WHAT IS EXPECTED »
Present the following entries again, word for word and in full.

Dataset entries »
Start of Block

(** What [rstrip] of the delimiter takes away is a run of delimiters, and
    what it leaves does not end with one. *)
Lemma rstrip_at_decompose (s : string) :
  exists n,
    s = PyStr.rstrip_by (PyStr.char_in "@") s ++ PyStr.replicate_char n "@" /\
    PyStr.last_char (PyStr.rstrip_by (PyStr.char_in "@") s) <> Some "@"%char.
Proof.
  induction s as [|c s (n & Hs & Hl)].
  - exists 0. by split.
  - cbn [PyStr.rstrip_by].
    destruct (PyStr.rstrip_by (PyStr.char_in "@") s) as [|d r] eqn:Hr.
    + rewrite char_in_at. destruct (Ascii.eqb_spec c "@") as [->|Hne].
      * exists (S n). split; [|done].
        change (String "@" s = String "@" (PyStr.replicate_char n "@")).
        by f_equal.
      * exists n. split; [|cbn [PyStr.last_char]; congruence].
        change (String c s = String c (PyStr.replicate_char n "@")).
        by f_equal.
    + exists n. split.
      * change (String c (String d r) ++ PyStr.replicate_char n "@")
          with (String c (String d r ++ PyStr.replicate_char n "@")).
        by rewrite <- Hs.
      * exact Hl.
Qed.

Lemma rstrip_by_first_char (p : ascii -> bool) (s : string) :
  PyStr.first_char (PyStr.rstrip_by p s) = None \/
  PyStr.first_char (PyStr.rstrip_by p s) = PyStr.first_char s.
Proof.
  destruct s as [|c s]; [by left|].
  cbn [PyStr.rstrip_by].
  destruct (PyStr.rstrip_by p s); [destruct (p c)|]; by auto.
Qed.

Section Delimiters.

Context {Base : Type}.
Variable normalize : string -> string.

(** X12: when no two key-specs of a section give the same keystring of the
    plain table, nor of the modifier table, the order of the items does not
    matter: [read_config] on any rearrangement of the section leaves the
    same parser. *)
Theorem read_config_order_irrelevant (items items' : list (string * string))
    (self : KeyParser Base) :
  items ≡ₚ items' ->
  NoDup (map fst (plain_entries items)) ->
  NoDup (map fst (modifier_entries normalize items)) ->
  self_after (read_config normalize items self)
  = self_after (read_config normalize items' self).
Proof.
  intros Hperm Hplain Hmod. rewrite !read_config_outcome. cbn [self_after].
  unfold registered.
  rewrite (insert_all_permutation (plain_entries items) (plain_entries items'))
    by (by try apply plain_entries_permutation).
  by rewrite (insert_all_permutation (modifier_entries normalize items)
                (modifier_entries normalize items'))
    by (by try apply modifier_entries_permutation).
Qed.

Lemma strip_chars_at_split (k : string) :
  exists m n,
    k = PyStr.replicate_char m "@" ++ PyStr.strip_chars "@" k
        ++ PyStr.replicate_char n "@" /\
    PyStr.first_char (PyStr.strip_chars "@" k) <> Some "@"%char /\
    PyStr.last_char (PyStr.strip_chars "@" k) <> Some "@"%char.
Proof.
  unfold PyStr.strip_chars, PyStr.strip_by.
  destruct (lstrip_at_decompose k) as (m & Hk & Hf).
  destruct (rstrip_at_decompose (PyStr.lstrip_by (PyStr.char_in "@") k))
    as (n & Hl & Hlast).
  exists m, n. split; [|split; [|exact Hlast]].
  - by rewrite <- Hl.
  - destruct (rstrip_by_first_char (PyStr.char_in "@")
                (PyStr.lstrip_by (PyStr.char_in "@") k)) as [Hn|Hsame].
    + rewrite Hn. discriminate.
    + by rewrite Hsame.
Qed.

(** X13: [strip('@')] takes a run of delimiters off each end and nothing
    else: every key-spec is a run of delimiters, the stripped text, and a
    run of delimiters; the stripped text, which is what the normaliser is
    given, neither starts nor ends with the delimiter, so stripping it again
    changes nothing.  Delimiters inside the key-spec stay. *)
Theorem strip_chars_at_decompose (k : string) :
  (exists m n,
     k = PyStr.replicate_char m "@" ++ PyStr.strip_chars "@" k
         ++ PyStr.replicate_char n "@") /\
  PyStr.first_char (PyStr.strip_chars "@" k) <> Some "@"%char /\
  PyStr.last_char (PyStr.strip_chars "@" k) <> Some "@"%char /\
  PyStr.strip_chars "@" (PyStr.strip_chars "@" k) = PyStr.strip_chars "@" k.
Proof.
  destruct (strip_chars_at_split k) as (m & n & Hk & Hf & Hl).
  split; [by exists m, n|]. split; [exact Hf|]. split; [exact Hl|].
  pose proof (strip_chars_at_runs 0 0 (PyStr.strip_chars "@" k) Hf Hl) as Hs.
  cbn [PyStr.replicate_char] in Hs.
  replace (PyStr.strip_chars "@" k ++ "") with (PyStr.strip_chars "@" k) in Hs.
  - exact Hs.
  - generalize (PyStr.strip_chars "@" k). intros t.
    induction t as [|c t IH]; [reflexivity|].
    change (String c t = String c (t ++ "")). by f_equal.
Qed.

Lemma strip_chars_at_rewrap (k : string) :
  PyStr.strip_chars "@" ("@" ++ k ++ "@") = PyStr.strip_chars "@" k.
Proof.
  destruct (strip_chars_at_split k) as (m & n & Hk & Hf & Hl).
  remember (PyStr.strip_chars "@" k) as core eqn:Hcore. clear Hcore.
  subst k.
  replace ("@" ++ (PyStr.replicate_char m "@" ++ core ++ PyStr.replicate_char n "@")
           ++ "@")
    with (PyStr.replicate_char (S m) "@" ++ core ++ PyStr.replicate_char (S n) "@").
  - by apply strip_chars_at_runs.
  - rewrite <- (replicate_char_snoc n).
    change (String "@" (PyStr.replicate_char m "@"
                        ++ core ++ PyStr.replicate_char n "@" ++ "@")
            = String "@" ((PyStr.replicate_char m "@"
                           ++ core ++ PyStr.replicate_char n "@") ++ "@")).
    f_equal. by rewrite !string_app_assoc.
Qed.

(** X14: delimiters added around a wrapped key-spec change nothing: the
    key-spec wrapped once more is registered as the same modifier binding,
    so the reload leaves the same parser. *)
Theorem read_config_absorbs_extra_delimiters (k cmd : string) (self : KeyParser Base) :
  is_wrapped k = true ->
  self_after (read_config normalize [("@" ++ k ++ "@", cmd)] self)
  = self_after (read_config normalize [(k, cmd)] self).
Proof.
  intros Hk.
  assert (is_wrapped ("@" ++ k ++ "@") = true) as Hk'.
  { apply is_wrapped_chars. split; [reflexivity|].
    apply endswith_at. clear Hk.
    change ("@" ++ k ++ "@") with (String "@" (k ++ "@")).
    assert (PyStr.endswith "@" (k ++ "@") = true) as He.
    { induction k as [|c k IH]; [reflexivity|].
      change (String c k ++ "@") with (String c (k ++ "@")).
      cbn [PyStr.endswith]. rewrite IH. apply orb_true_r. }
    cbn [PyStr.endswith]. rewrite He. apply orb_true_r. }
  rewrite !read_config_outcome. cbn [self_after]. unfold registered.
  rewrite !plain_entries_cons, !modifier_entries_cons. cbn [fst snd].
  by rewrite Hk, Hk', strip_chars_at_rewrap.
Qed.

End of Block

WRITTEN ANSWER »
(** What [rstrip] of the delimiter takes away is a run of delimiters, and
    what it leaves does not end with one. *)
Lemma rstrip_at_decompose (s : string) :
  exists n,
    s = PyStr.rstrip_by (PyStr.char_in "@") s ++ PyStr.replicate_char n "@" /\
    PyStr.last_char (PyStr.rstrip_by (PyStr.char_in "@") s) <> Some "@"%char.
Proof.
  induction s as [|c s (n & Hs & Hl)].
  - exists 0. by split.
  - cbn [PyStr.rstrip_by].
    destruct (PyStr.rstrip_by (PyStr.char_in "@") s) as [|d r] eqn:Hr.
    + rewrite char_in_at. destruct (Ascii.eqb_spec c "@") as [->|Hne].
      * exists (S n). split; [|done].
        change (String "@" s = String "@" (PyStr.replicate_char n "@")).
        by f_equal.
      * exists n. split; [|cbn [PyStr.last_char]; congruence].
        change (String c s = String c (PyStr.replicate_char n "@")).
        by f_equal.
    + exists n. split.
      * change (String c (String d r) ++ PyStr.replicate_char n "@")
          with (String c (String d r ++ PyStr.replicate_char n "@")).
        by rewrite <- Hs.
      * exact Hl.
Qed.

Lemma rstrip_by_first_char (p : ascii -> bool) (s : string) :
  PyStr.first_char (PyStr.rstrip_by p s) = None \/
  PyStr.first_char (PyStr.rstrip_by p s) = PyStr.first_char s.
Proof.
  destruct s as [|c s]; [by left|].
  cbn [PyStr.rstrip_by].
  destruct (PyStr.rstrip_by p s); [destruct (p c)|]; by auto.
Qed.

Section Delimiters.

Context {Base : Type}.
Variable normalize : string -> string.

(** X12: when no two key-specs of a section give the same keystring of the
    plain table, nor of the modifier table, the order of the items does not
    matter: [read_config] on any rearrangement of the section leaves the
    same parser. *)
Theorem read_config_order_irrelevant (items items' : list (string * string))
    (self : KeyParser Base) :
  items ≡ₚ items' ->
  NoDup (map fst (plain_entries items)) ->
  NoDup (map fst (modifier_entries normalize items)) ->
  self_after (read_config normalize items self)
  = self_after (read_config normalize items' self).
Proof.
  intros Hperm Hplain Hmod. rewrite !read_config_outcome. cbn [self_after].
  unfold registered.
  rewrite (insert_all_permutation (plain_entries items) (plain_entries items'))
    by (by try apply plain_entries_permutation).
  by rewrite (insert_all_permutation (modifier_entries normalize items)
                (modifier_entries normalize items'))
    by (by try apply modifier_entries_permutation).
Qed.

Lemma strip_chars_at_split (k : string) :
  exists m n,
    k = PyStr.replicate_char m "@" ++ PyStr.strip_chars "@" k
        ++ PyStr.replicate_char n "@" /\
    PyStr.first_char (PyStr.strip_chars "@" k) <> Some "@"%char /\
    PyStr.last_char (PyStr.strip_chars "@" k) <> Some "@"%char.
Proof.
  unfold PyStr.strip_chars, PyStr.strip_by.
  destruct (lstrip_at_decompose k) as (m & Hk & Hf).
  destruct (rstrip_at_decompose (PyStr.lstrip_by (PyStr.char_in "@") k))
    as (n & Hl & Hlast).
  exists m, n. split; [|split; [|exact Hlast]].
  - by rewrite <- Hl.
  - destruct (rstrip_by_first_char (PyStr.char_in "@")
                (PyStr.lstrip_by (PyStr.char_in "@") k)) as [Hn|Hsame].
    + rewrite Hn. discriminate.
    + by rewrite Hsame.
Qed.

(** X13: [strip('@')] takes a run of delimiters off each end and nothing
    else: every key-spec is a run of delimiters, the stripped text, and a
    run of delimiters; the stripped text, which is what the normaliser is
    given, neither starts nor ends with the delimiter, so stripping it again
    changes nothing.  Delimiters inside the key-spec stay. *)
Theorem strip_chars_at_decompose (k : string) :
  (exists m n,
     k = PyStr.replicate_char m "@" ++ PyStr.strip_chars "@" k
         ++ PyStr.replicate_char n "@") /\
  PyStr.first_char (PyStr.strip_chars "@" k) <> Some "@"%char /\
  PyStr.last_char (PyStr.strip_chars "@" k) <> Some "@"%char /\
  PyStr.strip_chars "@" (PyStr.strip_chars "@" k) = PyStr.strip_chars "@" k.
Proof.
  destruct (strip_chars_at_split k) as (m & n & Hk & Hf & Hl).
  split; [by exists m, n|]. split; [exact Hf|]. split; [exact Hl|].
  pose proof (strip_chars_at_runs 0 0 (PyStr.strip_chars "@" k) Hf Hl) as Hs.
  cbn [PyStr.replicate_char] in Hs.
  replace (PyStr.strip_chars "@" k ++ "") with (PyStr.strip_chars "@" k) in Hs.
  - exact Hs.
  - generalize (PyStr.strip_chars "@" k). intros t.
    induction t as [|c t IH]; [reflexivity|].
    change (String c t = String c (t ++ "")). by f_equal.
Qed.

Lemma strip_chars_at_rewrap (k : string) :
  PyStr.strip_chars "@" ("@" ++ k ++ "@") = PyStr.strip_chars "@" k.
Proof.
  destruct (strip_chars_at_split k) as (m & n & Hk & Hf & Hl).
  remember (PyStr.strip_chars "@" k) as core eqn:Hcore. clear Hcore.
  subst k.
  replace ("@" ++ (PyStr.replicate_char m "@" ++ core ++ PyStr.replicate_char n "@")
           ++ "@")
    with (PyStr.replicate_char (S m) "@" ++ core ++ PyStr.replicate_char (S n) "@").
  - by apply strip_chars_at_runs.
  - rewrite <- (replicate_char_snoc n).
    change (String "@" (PyStr.replicate_char m "@"
                        ++ core ++ PyStr.replicate_char n "@" ++ "@")
            = String "@" ((PyStr.replicate_char m "@"
                           ++ core ++ PyStr.replicate_char n "@") ++ "@")).
    f_equal. by rewrite !string_app_assoc.
Qed.

(** X14: delimiters added around a wrapped key-spec change nothing: the
    key-spec wrapped once more is registered as the same modifier binding,
    so the reload leaves the same parser. *)
Theorem read_config_absorbs_extra_delimiters (k cmd : string) (self : KeyParser Base) :
  is_wrapped k = true ->
  self_after (read_config normalize [("@" ++ k ++ "@", cmd)] self)
  = self_after (read_config normalize [(k, cmd)] self).
Proof.
  intros Hk.
  assert (is_wrapped ("@" ++ k ++ "@") = true) as Hk'.
  { apply is_wrapped_chars. split; [reflexivity|].
    apply endswith_at. clear Hk.
    change ("@" ++ k ++ "@") with (String "@" (k ++ "@")).
    assert (PyStr.endswith "@" (k ++ "@") = true) as He.
    { induction k as [|c k IH]; [reflexivity|].
      change (String c k ++ "@") with (String c (k ++ "@")).
      cbn [PyStr.endswith]. rewrite IH. apply orb_true_r. }
    cbn [PyStr.endswith]. rewrite He. apply orb_true_r. }
  rewrite !read_config_outcome. cbn [self_after]. unfold registered.
  rewrite !plain_entries_cons, !modifier_entries_cons. cbn [fst snd].
  by rewrite Hk, Hk', strip_chars_at_rewrap.
Qed.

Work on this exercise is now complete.